The structure of Zea mays is similar to that of other grasses with the plant having a pattern of opposite leaves lacking petioles attached to the nodes of the main stalk with obvious nodes and internodes. The axillary buds at lower nodes may develop into tillers, although this is uncommon in modern corn hybrids, while the upper buds may develop into female inflorescences known as ear shoots. Zea mays is a determinate plant and the shoot terminates in a male inflorescence called a tassel. The vascular bundles present in Zea mays stems are closed collateral bundles with adjacent xylem and phloem tissues surrounded by schlerenchyma fibers. These bundles are arranged in a scattered pattern throughout the stem with a higher density towards the outside.

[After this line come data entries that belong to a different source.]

(** * go-matter-server: the mDNS codec, the mDNS zone, the WebSocket session
    registry and the command dispatcher, embedded in Rocq.

    Conventions of the embedding.
    - A Go [int], [uint8], [uint16] or [uint32] is a [Z]; where the Go
      arithmetic is done in a narrow type the wrap-around is written out.
      [int] is taken as 64 bits wide.
    - A Go [[]byte] is a [list byte]; a Go [string] is a [string] and the
      conversions [[]byte(s)] and [string(b)] are [list_byte_of_string] and
      [string_of_list_byte].
    - A Go function that can fail returns an [outcome]: a value, a returned
      [error], a run-time panic, or (for loops without a static bound) the
      exhaustion of the fuel the loop was given.
    - A Go [map] is a [gmap]; objects reached through pointers live in an
      explicit store. *)

From Stdlib Require Import ZArith List Lia Bool.
From Stdlib Require Import Strings.String Strings.Ascii Strings.Byte.
From Stdlib Require Import Floats.SpecFloat.
From stdpp Require Import gmap strings list fin_maps.

Import ListNotations.

(** ** Outcomes of Go calls *)

Inductive panic : Type :=
  | IndexOutOfRange
  | NilDereference
  | SendOnClosedChannel
  | NilMapWrite
  | CloseOfClosedChannel.

Inductive outcome (E A : Type) : Type :=
  | Ok (a : A)
  | Err (e : E)
  | Panicked (p : panic)
  | OutOfFuel.

Arguments Ok {E A} a.
Arguments Err {E A} e.
Arguments Panicked {E A} p.
Arguments OutOfFuel {E A}.

Definition obind {E A B} (m : outcome E A) (k : A -> outcome E B) : outcome E B :=
  match m with
  | Ok a => k a
  | Err e => Err e
  | Panicked p => Panicked p
  | OutOfFuel => OutOfFuel
  end.

Declare Scope outcome_scope.
Delimit Scope outcome_scope with outcome.
Notation "'let*' x ':=' m 'in' k" := (obind m (fun x => k))
  (at level 10, x name, m at level 100, k at level 200) : outcome_scope.

(** ** Bytes, slices and Go string helpers *)

Module GoBytes.
Local Open Scope Z_scope.

(** [int(b)] / [uint16(b)] of a byte. *)
Definition u8 (b : byte) : Z := Z.of_N (Byte.to_N b).

(** [byte(z)]: conversion to [uint8] keeps the low eight bits. *)
Definition to_byte (z : Z) : byte :=
  match Byte.of_N (Z.to_N (z mod 256)) with
  | Some b => b
  | None => x00
  end.

(** [len(s)] as a Go [int]. *)
Definition len {A} (l : list A) : Z := Z.of_nat (List.length l).
(** * exchange-json-rpc: the peer-selecting request dispatcher and the BIP38 wallet lookup

    A shallow embedding of [packages/rpc/src/services/network.ts] (class
    [Network]) and of the wallet helpers [getBIP38Wallet] / [decryptWIF].

    The asynchronous methods of the source are sequential: every [await]
    is a suspension point, but nothing of one call runs in parallel with
    itself.  They are embedded as computations in a state-and-exception
    monad over a [World] that records, in order, every interaction with
    a collaborator outside the repository (discovery, reachability
    probe, HTTP client, logger, configuration manager, timers).  The
    answers of those collaborators come from an [Env] of oracles indexed
    by a clock that advances at every consultation, so one [Env] stands
    for one possible behaviour of the outside world.

    [getPeer] recurses without bound in the source; it and its callers
    are embedded with fuel, and running out of fuel is a third outcome
    next to returning and throwing.  The outcome keeps the world in all
    three cases, so that what a run did can be read off even when it
    threw or was still running. *)

From stdpp Require Import gmap strings list pretty.

Open Scope string_scope.
Open Scope list_scope.
Open Scope nat_scope.

Set Warnings "-register-all".

(** ** JavaScript values *)

(** The values that travel through the dispatcher: what [JSON.parse]
    produces, plus [undefined]. *)
Inductive JsValue : Type :=
| undefined
| JNull
| JBool (b : bool)
| JNum (n : Z)
| JStr (s : string)
| JArr (items : list JsValue)
| JObj (fields : list (string * JsValue)).

(** An [Error] object; the source reads nothing but [error.message]. *)
Record Error : Type := mkError { message : string }.

(** What a call into a collaborator ends with: a value, or an error
    (a rejected promise, a thrown exception). *)
Inductive Answer (A : Type) : Type :=
| Resolved (a : A)
| Rejected (e : Error).
Arguments Resolved {A} a.
Arguments Rejected {A} e.

Global Instance Answer_ret : MRet Answer := fun A a => Resolved a.

Global Instance Answer_bind : MBind Answer := fun A B f r =>
  match r with
  | Resolved a => f a
  | Rejected e => Rejected e
  end.

Definition dquote : string := String (Ascii.ascii_of_nat 34) EmptyString.

(** Truthiness of a string: only the empty string is falsy. *)
Definition truthy (s : string) : bool :=
  match s with
  | EmptyString => false
  | String _ _ => true
  end.

(** Truthiness of a value: [undefined], [null], [false], [0] and the
    empty string are falsy, everything else (every object and array
    included) is truthy.  Numbers are integers here, so there is no NaN. *)
Definition truthy_value (v : JsValue) : bool :=
  match v with
  | undefined | JNull | JBool false | JNum Z0 | JStr EmptyString => false
  | _ => true
  end.

(** [typeof v === "string"]. *)
Definition is_string (v : JsValue) : bool :=
  match v with
  | JStr _ => true
  | _ => false
  end.

(** The TypeError of reading property [key] of [undefined] or [null].
    The wording is the engine's (here V8's, as Node 10 to 14 print it);
    the source only logs it. *)
Definition cannotRead (key what : string) : Error :=
  mkError ("Cannot read property '" +:+ key +:+ "' of " +:+ what).

Fixpoint assoc (key : string) (fields : list (string * JsValue)) : JsValue :=
  match fields with
  | [] => undefined
  | (k, v) :: rest => if String.eqb k key then v else assoc key rest
  end.

(** [v.key] for the keys the source reads ([data], [block], [height]);
    none of them is an inherited member of a primitive or of an array.
    Reading a property of [undefined] or [null] throws a TypeError. *)
Definition getProp (v : JsValue) (key : string) : Answer JsValue :=
  match v with
  | undefined =>
      Rejected (cannotRead key "undefined")
  | JNull =>
      Rejected (cannotRead key "null")
  | JObj fields => Resolved (assoc key fields)
  | _ => Resolved undefined
  end.
(** C1: take the database reached from the empty one by any sequence of
    calls of [recordGameResult], and a player and game whose score row holds
    the best payout [best].  One more call leaves a best payout that is not
    lower, and a different one only when the call is a round of that player
    and game with a strictly higher payout, which then is the new best.  For
    a round of that player and game, a payout that does not exceed the best
    changes nothing in the row but its timestamp, which becomes the instant of
    the call; a higher payout brings the payout, the instant and new metadata.
    After any further sequence of calls the best payout is still not lower. *)
Theorem bestPayout_never_decreases
    (calls : list Call) (c : Call) (more : list Call) (username game : string)
    (row : PlayerScore) :
  let db := runCalls emptyDb calls in
  storedScore db username game = Some row ->
  (exists best' : Q,
     bestPayout (runCall db c) username game = Some best' /\
     (ps_score row <= best')%Q /\
     (best' <> ps_score row ->
        c_username c = username /\ c_game c = game /\ c_payout c = Some best' /\
        (ps_score row < best')%Q)) /\
  (forall bet pay : Q,
     c_username c = username -> c_game c = game ->
     c_betAmount c = Some bet -> c_payout c = Some pay ->
     ((pay <= ps_score row)%Q ->
        storedScore (runCall db c) username game = Some (setTimestamp row (c_now c)) /\
        bestPayout (runCall db c) username game = Some (ps_score row)) /\
     ((ps_score row < pay)%Q ->
        storedScore (runCall db c) username game
          = Some (setMetadata (setTimestamp (setScore row pay) (c_now c))
                    (formatScoreMetadata bet pay (pay - bet)%Q (c_now c))) /\
        bestPayout (runCall db c) username game = Some pay)) /\
  (exists best' : Q,
     bestPayout (runCalls db more) username game = Some best' /\
     (ps_score row <= best')%Q).
Proof.
  intros db Hrow.
  assert (Hdb : scoresConsistent db) by apply runCalls_consistent, emptyDb_consistent.
  assert (Hbest : bestPayout db username game = Some (ps_score row))
    by (unfold bestPayout; by rewrite Hrow).
  split; [by apply runCall_bestPayout|].
  split; [|by apply runCalls_bestPayout].
  intros bet pay <- <- Hbet Hpay.
  pose proof (runCall_same_key db c bet pay row Hdb Hbet Hpay Hrow) as Hstep.
  unfold bestPayout. rewrite Hstep. split.
  - intros Hle. apply Qgtb_false in Hle. by rewrite Hle.
  - intros Hlt. apply Qgtb_true in Hlt. by rewrite Hlt.
Qed.


(** *** The stored rounds *)

Lemma runCall_results (db : Db) (c : Call) (bet pay : Q) :
  c_betAmount c = Some bet -> c_payout c = Some pay ->
  game_results (runCall db c)
    = game_results db ++
      [mkGameResult (next_result_id db) (c_username c) (c_game c) (c_action c) bet pay
         (c_win c) (c_result c) (c_gameData c) (c_metadata c) (c_now c)] /\
  next_result_id (runCall db c) = next_result_id db + 1.
Proof.
  intros Hbet Hpay. unfold runCall, recordGameResult.
  rewrite Hbet, Hpay. cbn [saveNewGameResult].
  destruct (head _) as [row|]; [|done].
  destruct (Qgtb pay (ps_score row)); done.
Qed.

(** X12: the table of rounds is append-only.  Whatever calls of
    [recordGameResult] are run on a database, its round rows are still there,
    unchanged and in place, followed by one new row per call that had a bet
    and a payout, in the order of the calls; the new rows carry the data of
    their calls and consecutive ids from the database's next id on; a call
    with a null amount adds nothing. *)
Theorem recordGameResult_appends_rounds (db : Db) (calls : list Call) :
  exists added : list GameResult,
    game_results (runCalls db calls) = game_results db ++ added /\
    next_result_id (runCalls db calls) = next_result_id db + Z.of_nat (length added) /\
    (forall (i : nat) (r : GameResult),
       added !! i = Some r -> gr_id r = next_result_id db + Z.of_nat i) /\
    Forall2 (fun c r =>
               gr_username r = c_username c /\ gr_game r = c_game c /\
               gr_action r = c_action c /\
               c_betAmount c = Some (gr_betAmount r) /\
               c_payout c = Some (gr_payout r) /\
               gr_win r = c_win c /\ gr_timestamp r = c_now c)
            (filter (fun c => is_Some (c_betAmount c) /\ is_Some (c_payout c)) calls)
            added.
Proof.
  revert db. induction calls as [|c calls IH]; intros db.
  - exists []. cbn. rewrite app_nil_r. repeat split; [lia | done | constructor].
  - cbn [runCalls foldl]. fold (runCalls (runCall db c) calls).
    destruct (IH (runCall db c)) as (added & Hres & Hnext & Hids & Hdata).
    destruct (c_betAmount c) as [bet|] eqn:Hbet;
      [destruct (c_payout c) as [pay|] eqn:Hpay|].
    + destruct (runCall_results db c bet pay Hbet Hpay) as [Hr1 Hn1].
      eexists (_ :: added). rewrite Hres, Hnext, Hr1, Hn1, <- app_assoc.
      split; [reflexivity|]. split; [cbn [length]; lia|]. split.
      * intros [|i] r Hi; cbn in Hi.
        -- injection Hi as <-. cbn. lia.
        -- rewrite (Hids i r Hi), Hn1. lia.
      * rewrite filter_cons_True by (rewrite Hbet, Hpay; split; eauto).
        constructor; [|exact Hdata]. cbn. by rewrite Hbet, Hpay.
    + rewrite (runCall_null db c) in * by (by right).
      exists added. split; [done|]. split; [done|]. split; [done|].
      rewrite filter_cons_False; [done|].
      rewrite Hpay. intros [_ [x Hx]]. done.
    + rewrite (runCall_null db c) in * by (by left).
      exists added. split; [done|]. split; [done|]. split; [done|].
      rewrite filter_cons_False; [done|].
      rewrite Hbet. intros [[x Hx] _]. done.
Qed.

Lemma scoresMirrorRounds_step (db : Db) (c : Call) :
  scoresConsistent db -> scoresMirrorRounds db -> scoresMirrorRounds (runCall db c).
Proof.
  intros Hdb Hinv.
  destruct (c_betAmount c) as [bet|] eqn:Hbet; [|by rewrite runCall_null; [|left]].
  destruct (c_payout c) as [pay|] eqn:Hpay; [|by rewrite runCall_null; [|right]].
  destruct (runCall_results db c bet pay Hbet Hpay) as [Hres _].
  intros u g. specialize (Hinv u g). rewrite Hres.
  destruct (decide (c_username c = u /\ c_game c = g)) as [[<- <-]|Hother].
  - destruct (storedScore db (c_username c) (c_game c)) as [row|] eqn:Hrow.
    + rewrite (runCall_same_key db c bet pay row) by done.
      destruct Hinv as [(r0 & Hr0 & Hu0 & Hg0 & Hp0) Hmax].
      destruct (Qgtb pay (ps_score row)) eqn:E; cbn.
      * apply Qgtb_true in E. split.
        -- eexists. split; [apply elem_of_app; right; by apply list_elem_of_singleton|].
           done.
        -- intros r Hr Hu Hg. apply elem_of_app in Hr as [Hr|Hr].
           ++ eapply Qle_trans; [by apply Hmax|]. by apply Qlt_le_weak.
           ++ apply list_elem_of_singleton in Hr as ->. cbn. apply Qle_refl.
      * apply Qgtb_false in E. split.
        -- exists r0. split; [apply elem_of_app; by left | done].
        -- intros r Hr Hu Hg. apply elem_of_app in Hr as [Hr|Hr]; [by apply Hmax|].
           apply list_elem_of_singleton in Hr as ->. done.
    + rewrite (runCall_first db c bet pay) by done. cbn. split.
      * eexists. split; [apply elem_of_app; right; by apply list_elem_of_singleton|].
        done.
      * intros r Hr Hu Hg. apply elem_of_app in Hr as [Hr|Hr].
        -- exfalso. by apply (Hinv r Hr).
        -- apply list_elem_of_singleton in Hr as ->. cbn. apply Qle_refl.
  - rewrite runCall_other_key by done.
    destruct (storedScore db u g) as [row|].
    + destruct Hinv as [(r0 & Hr0 & Hrest) Hmax]. split.
      * exists r0. split; [apply elem_of_app; by left | done].
      * intros r Hr Hu Hg. apply elem_of_app in Hr as [Hr|Hr]; [by apply Hmax|].
        apply list_elem_of_singleton in Hr as ->. cbn in Hu, Hg. exfalso. by apply Hother.
    + intros r Hr. apply elem_of_app in Hr as [Hr|Hr]; [by apply Hinv|].
      apply list_elem_of_singleton in Hr as ->. cbn. done.
Qed.

Lemma scoresMirrorRounds_reached (calls : list Call) : forall db,
  scoresConsistent db -> scoresMirrorRounds db ->
  scoresMirrorRounds (runCalls db calls).
Proof.
  induction calls as [|c calls IH]; intros db Hdb Hinv; [done|].
  cbn. apply IH; [by apply runCall_consistent | by apply scoresMirrorRounds_step].
Qed.

(** X13: in a database filled from the empty one by calls of
    [recordGameResult], the score row of a player and game holds the highest
    payout of their stored rounds: it is the payout of one of those rounds
    and none of them paid more; and a player and game have a score row
    exactly when they have a stored round. *)
Theorem bestPayout_is_highest_recorded_payout
    (calls : list Call) (username game : string) :
  let db := runCalls emptyDb calls in
  (bestPayout db username game = None <->
     forall r, r ∈ game_results db -> ~ (gr_username r = username /\ gr_game r = game)) /\
  (forall best : Q,
     bestPayout db username game = Some best ->
     (exists r, r ∈ game_results db /\ gr_username r = username /\ gr_game r = game /\
                gr_payout r = best) /\
     (forall r, r ∈ game_results db -> gr_username r = username -> gr_game r = game ->
                (gr_payout r <= best)%Q)).
Proof.
  intros db.
  assert (Hinv : scoresMirrorRounds db).
  { apply scoresMirrorRounds_reached; [apply emptyDb_consistent|].
    intros u g. cbn. intros r Hr. by apply not_elem_of_nil in Hr. }
  specialize (Hinv username game). unfold bestPayout.
  destruct (storedScore db username game) as [row|]; cbn.
  - destruct Hinv as [(r0 & Hr0 & Hu & Hg & Hp) Hmax]. split.
    + split; [done|]. intros Hnone. exfalso. by apply (Hnone r0 Hr0).
    + intros best [= <-]. split; [by exists r0 | done].
  - split; [done|]. intros best [=].
Qed.

(** *** More on the dashboard *)

Lemma getDashboardStats_db (db : Db) (now : Time) (game : string) :
  exists top : list PlayerScore,
    getTopPlayers (dbRepositories db) game 10 = Ok top /\
    ScoringController_getDashboardStats db now game
      = Ok (mkDashboardStats game
              (db_countTotalByGame db game) (db_countWinsByGame db game)
              (db_countTotalByGame db game - db_countWinsByGame db game)
              (if db_countTotalByGame db game >? 0
               then (inject_Z (db_countWinsByGame db game)
                     / inject_Z (db_countTotalByGame db game) * 100)%Q
               else 0%Q)
              (db_sumBetAmountsByGame db game) (db_sumPayoutsByGame db game)
              (db_sumBetAmountsByGame db game - db_sumPayoutsByGame db game)%Q
              (if db_countTotalByGame db game >? 0
               then (db_sumBetAmountsByGame db game
                     / inject_Z (db_countTotalByGame db game))%Q
               else 0%Q)
              (if db_countTotalByGame db game >? 0
               then (db_sumPayoutsByGame db game
                     / inject_Z (db_countTotalByGame db game))%Q
               else 0%Q)
              (Z.of_nat (length (db_findByGameAndTimestampBetween db game
                                   (now - hours24) now)))
              (imap toScoreResponse top)).
Proof.
  destruct (getTopPlayers_db_ok db game 10) as [top Htop]; [lia|].
  exists top. split; [done|].
  unfold ScoringController_getDashboardStats, getDashboardStats. cbn.
  rewrite Htop. reflexivity.
Qed.

Lemma filter_none {A} (pred : A -> Prop) `{forall x, Decision (pred x)} (l : list A) :
  (forall x, x ∈ l -> ~ pred x) -> filter pred l = [].
Proof.
  induction l as [|x l IH]; intros Hl; [done|].
  rewrite filter_cons_False by (apply Hl, list_elem_of_here).
  apply IH. intros y Hy. by apply Hl, list_elem_of_further.
Qed.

As previously stated, the leaves of Zea mays are arranged in an opposite pattern with one leaf per node. Zea mays has a parallel venation pattern similar to most monocots with alternating large primary vascular bundles and smaller secondary bundles. These secondary bundles are surrounded by bundle sheath cells containing large chloroplasts. This arrangement, known as Kranz anatomy, is a specialized design to allow for C4 photosynthesis. The remainder of the leaf consists of an upper epidermis, mesophyll cells containing chloroplasts, and a lower epidermis. The stomates are arranged in parallel rows between the veins on both the upper and lower epidermis. The upper epidermis also has two types of trichomes, microhairs and macrohairs. Also on the upper epidermis are bulliform cells which allow the leaves to roll in response to water stress. There are also capitate glandular trichomes present on the leaves.

The root system of Zea mays consists of two types of roots, seminal and crown roots. The seminal roots are present in the embryo and are important for early seedling establishment. The main root system of the plant is composed of the crownal roots. These roots make up the fibrous root system of the plant which is characteristic of monocots. Zea mays possess a closed root apical meristem with separate sets of initials for the calyptrogen, protoderm, procambium, and ground meristem. The pericycle of Zea mays roots exhibits a polyarch distribution of vascular tissue. Mature Zea mays plants also have adventitious brace roots which develop from the lower above ground nodes. These roots help to support the large plant and obtain nutrients, especially potassium.

Zea mays is a monoecious species with a staminate inflorescence known as the tassel at the top of the plant and a pistillate inflorescence in the axil of one or more of the middle nodes. When pollinated, the female inflorescence develops into an ear containing many single seeded fruits or caryopses usually called kernels.

Esau, Katherine. 1977. Anatomy of Seed Plants Second Edition. John Wiley and Sons, Inc. New York.

Freeling, M. and V. Walbot, Editors. 1993. The Maize Handbook. Springer-Verlag. New York.

Kiesselbach, T.A. 1980. The Structure and Reproduction of Corn. University of Nebraska Press. Lincoln.